He stepped inside and looked around with acute interest. The cottage was bigger than he had first thought. It looked clean and airy with polished oak floors. The main room and short hallway were painted a mellow sage green, with cream trim. Two armchairs were pulled in front of a fireplace, and there was also a wooden table and benches, clean bare countertops, a wood stove, a sink and cabinets.
Carling strode down a short hallway, and he followed her past a small modern-looking blue-tiled bathroom and two other rooms, one painted a warm orange and the other a rich gold. Both rooms held tall wooden bookshelves that were filled with books. Rune caught a glimpse of one shelf that was comprised of cubbyholes that looked to be filled with scrolls of papyrus. He was quite sure he was looking at one of the rarest collections of magic lore in the world, amassed, no doubt, over many centuries of patient research and effort.
Carling stepped into a third room where a mahogany desk and leather chair were placed strategically near French-style doors. The room’s neutral tones brought the eye immediately to the small private walled courtyard, where a brilliant profusion of flowering plants burgeoned just on the other side of the doors. The rest of the room was filled with file cabinets and what appeared to be a large old wooden wardrobe carved with symbols that seemed to shimmer. The front doors had a metal lock that was tarnished with age.

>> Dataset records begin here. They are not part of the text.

(* ===== verification/Sync.v ===== *)
(** * Sync: POST /generations/sync, the blocking mode

    Models [video_generations_sync] of [videos.py]: it submits the job with
    [video_generations], takes the job id from the answer, and then polls
    [get_video] until the job reports completed (it answers with the
    location of the content), reports failed (500), or the time since the
    loop was entered reaches [timeout] seconds (408, with the job id in the
    message).  Between two polls it sleeps [poll_interval] seconds.  The
    loop logs nothing itself; what [video_generations] and [get_video] log
    is in the log of the call ([observed_log], [poll_loop_log]).

    The [while] loop is [poll_loop], a function recursive on a fuel: one unit
    of fuel is one evaluation of the loop condition.  [sync_fuel] is a fuel
    that is always enough when [poll_interval] is positive
    ([poll_loop_stops], [video_generations_sync_returns]); with a non-positive interval the loop has no
    bound of its own ([poll_loop_busy]). *)

From S2P Require Import Prelude PyStr Json Effects Base64 Fixtures Config Submission Client Poller.

#[local] Open Scope videos_scope.
#[local] Open Scope Z_scope.

Definition no_id_error : JSON := JStr "Failed to get video ID from response".

Section Sync.
Context {P : Platform} {U : Upstream}.

(** The detail of the 408. *)
Definition timeout_message (timeout : Z) (video_id : JSON) : string :=
  "Video generation timed out after " +:+ pretty timeout +:+ " seconds. Video ID: "
    +:+ py_str video_id +:+ ". You can check status at /api/v1/videos/"
    +:+ py_str video_id.

(** The detail of the 500 for a failed job. *)
Definition failure_message (error : JSON) : string :=
  "Video generation failed: " +:+ py_str error.

(** The answer for a completed job. *)
Definition completed_response (video_id status : JSON) : M JSON :=
  model ← py_get status "model" JNull;
  size ← py_get status "size" JNull;
  seconds ← py_get status "seconds" JNull;
  mret (JDict (list_to_map [
    ("id", video_id);
    ("status", JStr "completed");
    ("url", JStr ("/api/v1/videos/" +:+ py_str video_id +:+ "/content"));
    ("model", model);
    ("size", size);
    ("seconds", seconds)
  ])).

(** The [while] loop with the 408 that follows it.  [get_video] puts the id
    into its URL with an f-string, so it is given [str(video_id)]. *)
Fixpoint poll_loop (fuel : nat) (video_id : JSON) (user : User)
    (start_time timeout poll_interval : Z) : M JSON :=
  match fuel with
  | O => out_of_fuel
  | S fuel' =>
      t ← time_time;
      if t - start_time <? timeout * TICKS_PER_SECOND then
        status ← get_video (py_str video_id) user;
        st ← py_get status "status" JNull;
        if json_eq_str st "completed" then completed_response video_id status
        else if json_eq_str st "failed" then
          error ← py_get status "error" (JStr "Unknown error");
          raise (HTTPException 500 (JStr (failure_message error)))
        else
          asyncio_sleep poll_interval;;
          poll_loop fuel' video_id user start_time timeout poll_interval
      else raise (HTTPException 408 (JStr (timeout_message timeout video_id)))
  end.

(** [video_generations_sync]: POST /generations/sync?timeout=&poll_interval=. *)
Definition video_generations_sync (fuel : nat) (form_data : CreateVideoForm)
    (user : User) (timeout poll_interval : Z) : M JSON :=
  result ← video_generations form_data user;
  video_id ← py_get result "id" JNull;
  if negb (json_truthy video_id) then raise (HTTPException 500 no_id_error)
  else
    start_time ← time_time;
    poll_loop fuel video_id user start_time timeout poll_interval.

End Sync.

(** A fuel that covers every run of the loop when [poll_interval] is
    positive: one evaluation of the condition per interval that fits into the
    timeout, one for the interval that crosses it, one for the exit. *)
Definition sync_fuel (timeout poll_interval : Z) : nat :=
  S (Z.to_nat (timeout / poll_interval + 1)).

(** ** One poll, as a value *)

(** The answer for a completed job, as a value. *)
Definition completed_dict `{PyRepr} (video_id : JSON) (d : gmap string JSON) : JSON :=
  JDict (list_to_map [
    ("id", video_id);
    ("status", JStr "completed");
    ("url", JStr ("/api/v1/videos/" +:+ py_str video_id +:+ "/content"));
    ("model", default JNull (d !! "model"));
    ("size", default JNull (d !! "size"));
    ("seconds", default JNull (d !! "seconds"))
  ]).

(** The verdict on the status object of a poll that went through. *)
Definition status_verdict `{PyRepr} (video_id status : JSON) : Verdict :=
  match status with
  | JDict d =>
      let st := default JNull (d !! "status") in
      if json_eq_str st "completed" then Finished (completed_dict video_id d)
      else if json_eq_str st "failed" then
        Aborted (HTTPException 500
                   (JStr ("Video generation failed: "
                          +:+ py_str (default (JStr "Unknown error") (d !! "error")))))
      else Pending
  | _ =>
      Aborted (PyError AttributeError
                 ("'" +:+ type_name status +:+ "' object has no attribute 'get'"))
  end.

(** The verdict on the exchange of a poll. *)
Definition poll_verdict `{PyRepr} (video_id : JSON) (ex : Exchange) : Verdict :=
  match fetch_result ex with
  | inr status => status_verdict video_id status
  | inl e => Aborted e
  end.

(** The world after a sleep of [poll_interval] seconds. *)
Definition after_sleep (w : World) (poll_interval : Z) : World :=
  {| app_config := app_config w;
     now := now w + Z.max 0 poll_interval * TICKS_PER_SECOND;
     sent := sent w;
     logged := logged w |}.

(** The deadline has not been reached at [w]. *)
Definition in_time (w : World) (start_time timeout : Z) : bool :=
  now w - start_time <? timeout * TICKS_PER_SECOND.

(** ** The machine that a run of the loop drives *)

Section Observed.
Context {P : Platform} {U : Upstream}.
Context (w0 : World) (video_id : JSON) (start_time timeout poll_interval : Z).

(** The one request the loop sends, over and over. *)
Definition poll_request : HttpRequest :=
  status_request (app_config w0) (py_str video_id).

(** What the provider makes of the [n]-th request, if it is a poll. *)
Definition observed_verdict (n : nat) : Verdict :=
  poll_verdict video_id (upstream_reply n poll_request).

Definition observed_latency (n : nat) : Z :=
  Z.of_N (latency (upstream_reply n poll_request)).

Definition deadline : Z := timeout * TICKS_PER_SECOND.

Definition pause : Z := Z.max 0 poll_interval * TICKS_PER_SECOND.

(** The machine of [Poller] for this run. *)
Definition machine (fuel : nat) (s : Poller) : Poller :=
  poller_run observed_verdict observed_latency deadline pause fuel s.

(** The world that the state of the machine stands for: [e] ticks after the
    loop was entered, with every request beyond those of [w0] a poll. *)
Definition world_at (e : Z) (n : nat) : World :=
  {| app_config := app_config w0;
     now := start_time + e;
     sent := sent w0 ++ replicate (n - length (sent w0)) poll_request;
     logged := logged w0 |}.

(** What [get_video] wrote to the log if the poll before the [n]-th request
    failed: the loop logs nothing itself. *)
Definition observed_log (n : nat) : list LogRecord :=
  failure_log "Error getting video status: "
    (fetch_failure (upstream_reply (pred n) poll_request)).
(** For a bearer who is not verified every endpoint is a raise. *)
Lemma endpoint_unverified fuel r params req e :
  get_verified_user (in_credentials req) = inl e ->
  exists e', endpoint fuel r params req =m= raise e'.
Proof.
  intros Hv.
  assert (exists e', get_admin_user (in_credentials req) = inl e') as [e' Ha].
  { destruct (get_admin_user _) as [e'|u] eqn:Ha; [eauto|].
    apply admin_is_verified in Ha. congruence. }
  destruct r; cbn [endpoint]; rewrite ?Hv, ?Ha; eexists; apply depends_raise.
Qed.

Lemma serve_no_raise fuel req w e : (serve fuel req w).1 <> Raise e.
Proof.
  unfold serve. destruct (dispatch _ _) as [r params| |]; [|done..].
  rewrite run_guarded. by destruct (endpoint _ _ _ _ _) as [[reply|e'|] w'].
Qed.

Lemma config_after_typed req config :
  config_typed config -> config_typed (config_after req config).
Proof.
  intros Hc. unfold config_after. repeat case_match; auto using config_typed_assign.
Qed.

End ServeFacts.

(** * The properties of the router *)

Section RouterClaims.
Context {P : Platform} {U : Upstream} {A : Auth}.
Implicit Types (w : World) (req : Inbound) (fuel : nat).
(* ===== verification/Budget.v ===== *)
(** * Budget: how many requests a handler sends

    Every handler but the blocking mode calls the provider once.  The
    blocking mode submits the job and then polls it, once per turn of its
    loop, and a turn that does not end the loop sleeps [poll_interval]
    seconds: before the deadline there is room for [timeout /
    poll_interval] polls, rounded up, and no more.  This file proves that
    bound for the coroutine of [Async], whatever the worlds in which its
    blocks are resumed: a block that is resumed late finds the clock
    further on, never further back, so that lateness costs polls and never
    adds one.

    [task_within t0 n t w] says that the blocks of the task [t] still to
    come, run in any worlds in which the clock has reached its wake-up time,
    add at most [n] requests to the record between them and take nothing
    off it, and that the task ends no earlier than [t0];
    [starts_within t0 n c w] says the same of the coroutine [c] started in
    [w], its first block included.  The rules follow the combinators of
    [Async], as those of [Blocks] do.

    [request_budget] is what a request may send by its route, and
    [pool_within] the invariant of the event loop of [Interleave]: what
    has been sent, and what the tasks of the pool may still send, is
    within the budgets of the requests that have arrived.  The bounds ask
    for a positive interval ([paced]); without one the loop has no bound
    ([Sync.poll_loop_busy]). *)

From S2P Require Import Prelude PyStr Json Effects Base64 Fixtures Config Submission Client Poller Sync Router Async Atomic Blocks Interleave.

#[local] Open Scope videos_scope.
#[local] Open Scope Z_scope.

(** The number of requests that a block from [w] to [w'] has added to the
    record. *)
Definition added (w w' : World) : nat := (length (sent w') - length (sent w))%nat.

(** A block that takes nothing off the record and adds at most [n]
    requests. *)
Definition adds_at_most (n : nat) (w w' : World) : Prop :=
  sent w `prefix_of` sent w' /\ (added w w' <= n)%nat.

Fixpoint task_within {A} (t0 : Z) (n : nat) (t : Task A) (w : World) : Prop :=
  match t with
  | Done _ => t0 <= now w
  | Waiting wake resume =>
      forall w1, wake <= now w1 ->
        adds_at_most n w1 (resume w1).2 /\
        task_within t0 (n - added w1 (resume w1).2) (resume w1).1 (resume w1).2
  end.

Definition starts_within {A} (t0 : Z) (n : nat) (c : Coro A) (w : World) : Prop :=
  adds_at_most n w (c w).2 /\ task_within t0 (n - added w (c w).2) (c w).1 (c w).2.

When he looked at the carved wardrobe, something crept along the edges of his mind. It was a dark oily perversion of a feeling. His lip lifted in an instinctive snarl.
Carling slammed her fist into the wood as she walked past and said, “Shut up.”
The whispering stopped abruptly.
Well, now that was just too much to pass up without comment. He didn’t even try. He said, “What’s in the wardrobe?”
She glanced at him. “Books that don’t behave.”
Misbehaving books? Not bothering to hide his skepticism, he said, “Uh-huh.”
She gave him a narrow-eyed look and went back to the wardrobe to unlock it with another Power-filled word. Then she opened the doors wide, stepped to one side and gestured with a snappy flip of her fingers. “See for yourself.”
The interior was filled with shelves, and what certainly did appear to be books. Rune stepped closer, angling his head in order to read the spines. There weren’t any titles printed on the spines. These books were hand-stitched and very old.
That one—was that . . . ? The whispering started again, very low, at the edge of his consciousness. He reached out and Carling grabbed him by the wrist. After the first hard squeeze, she pushed him away gently.
“These should only be handled with gloves,” she said. “Their magic is too dark and invasive.”
“You make them sound infectious,” he said. He glanced at her. “That one is not made of leather.”
“Well,” she said, “it is a certain kind of leather.”
His eyebrows plummeted in a fierce frown and his nostrils pinched in distaste. “Your magic doesn’t feel black like this.”
“That’s because it isn’t.” She shut and locked the doors again. “I’ve made my fair share of mistakes over the centuries, but I’m glad to say turning to Powers that black hasn’t been one of them. They demand too high a level of sacrifice. They eat everything you give them and then they take your soul as well.”
“Then why do you keep these?”
The look Carling gave him at that had turned quizzical. She walked to her desk. “Do you not study the tools your enemies use?”
He folded his arms across his chest and frowned. “Yes, but generally those tools are not . . . infectious.”
“Where would treatment methods for the Ebola virus be if it were not studied? This is no different and, believe me, I take precautions. Thankfully the need to consult those resources is rare, which is why they sometimes get restless. Things that are made with black magic are hungry and they are never satisfied.”
“You talk about them as though they’re sentient.” He glared at the cabinet, the hackles raised at the back of his neck.
“I think they are, at least semi-sentient. Something lingers of their creators, along with something of the souls of the victims that were sacrificed in their creation.” She sat at the desk and opened the lowest drawer, which was unlocked. He could see it contained files labeled in a neat hand. She pulled out a few notebooks and closed the drawer. “This is the distillation of the last few centuries of work I’ve done on trying to find a way to halt the progression of Vampyrism.”
He regarded her with a keen gaze. “And halting the progression of the disease is more preferable than finding a cure, because a cure would make you human again?”
“Theoretically. Unfortunately too much of this is still theoretical, because there really is no known cure. And there are serious issues and questions should a ‘cure’ ever be found.” She handed the notebooks to him.